Subserial Network is a 2018 video game created by independent developer Effigy Softworks. Upon release, critics praised the game for its facsimile of early online digital spaces, and the exploration of themes around gender identity. The game received an Honorable Mention for the Nuovo Award at the 2024 Independent Games Festival.

==Gameplay==

Players assume the role of an agent of CETUS, tasked with locating rogue synthetics who have strayed from their assigned role. Searching through the Meshnet, a facsimile of an early Internet browser, players can read messages and forum posts, and listen to music on a virtual media player.

==Development==

Montreal-based director Matilde Park, who led the project and writing for the game, stated that the game's themes were shaped by life experiences, including their experience with gender-affirming surgery, and stated the game's premise was to facilitate "understanding" and "empathy". The game was developed in Twine.

== Reception ==

PC Gamer praised the game's "excellent writing and amazing music", describing the process of "deciphering the enigma of who you are, what you're trying to accomplish, and whether or not it's the right thing to do" as an "absolutely gripping experience". Describing the game as a "gripping snoop-fest that tangles with big ideas", Kotaku praised the game's "interesting" presentation and use of a simulated internet as adding "a lot of weight to the sleuthing" and making the player feel like "a proper cyberpunk detective". Rock Paper Shotgun praised the game as "on form" for the developers' "meta-fictional cyber-scribbling", highlighting the "familiar webscape" of the meshnet and its "whirring world and its community of internet-obsessives", comparing its concepts of digital consciousness to the work of science fiction writer Greg Egan. The game also received an Honorable Mention for the Nuovo Award at the 2019 Independent Games Festival.
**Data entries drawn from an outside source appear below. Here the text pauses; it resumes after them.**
(* ===== verification/Magic.v ===== *)
(** * The numbers of division by a constant: [src/src/opt/divmagic.c]

    [magic_u32] and [magic_s32] search for the multiplier and shift that turn a
    32-bit division by a constant into a multiplication; [dm_narrow_magic] does
    so for a dividend known to be small; [log2_pow2_l] recognises powers of two.
    The laws here are about numbers only: multiplying by what they return and
    shifting is the division, at every dividend. *)
From stdpp Require Import base numbers list option.
From Stdlib Require Import ZArith Lia.
From S2P Require Import Prelude.

Local Open Scope Z_scope.

(** ** The unsigned search *)

Record magicu := MagicU { mu_m : Z; mu_add : bool; mu_s : Z }.

(** The do-while loop. Its body runs at most 33 times, [p] going from 31 to the
    64 of its bound. *)
Fixpoint magic_u32_loop (fuel : nat) (d nc p q1 r1 q2 r2 : Z) (add : bool) : magicu :=
  match fuel with
  | O => MagicU 0 false 0
  | S fuel =>
      let p := p + 1 in
      let '(q1, r1) :=
        if u64 (nc - r1) <=? r1 then (u64 (2 * q1 + 1), u64 (2 * r1 - nc))
        else (u64 (2 * q1), u64 (2 * r1)) in
      let '(add, q2, r2) :=
        if u64 (d - r2) <=? u64 (r2 + 1)
        then (add || (0x7FFFFFFF <=? q2), u64 (2 * q2 + 1), u64 (2 * r2 + 1 - d))
        else (add || (0x80000000 <=? q2), u64 (2 * q2), u64 (2 * r2 + 1)) in
      let delta := u64 (d - 1 - r2) in
      if (p <? 64) && ((q1 <? delta) || ((q1 =? delta) && (r1 =? 0)))
      then magic_u32_loop fuel d nc p q1 r1 q2 r2 add
      else MagicU (Z.land (u64 (q2 + 1)) 0xFFFFFFFF) add (p - 32)
  end.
Several critics discussed the game's themes and representation of the science fiction and cyberpunk genres. Discussing the role of sexuality in science fiction, PC Gamer described the game's sequences around androids confronting their identity "affecting" and "haunting, even divorced of subtext". Khee Hoon Chan of Unwinnable praised the game's use of language as "fascinating", discussing how the "mechanical perspective" of the game's android characters subverts players expectations about how those characters understand their bodies, and serves effectively as "an analogy to the transgender experience and gender dysphoria". Developer Bennett Foddy similarly discussed the game's themes of "trans experience, alterity, gender dysphoria, and self-actualization" and how the use of nostalgia created a "undercurrent of loss and disappointment" that "resonated very strongly" with me around the lost optimism of digital spaces.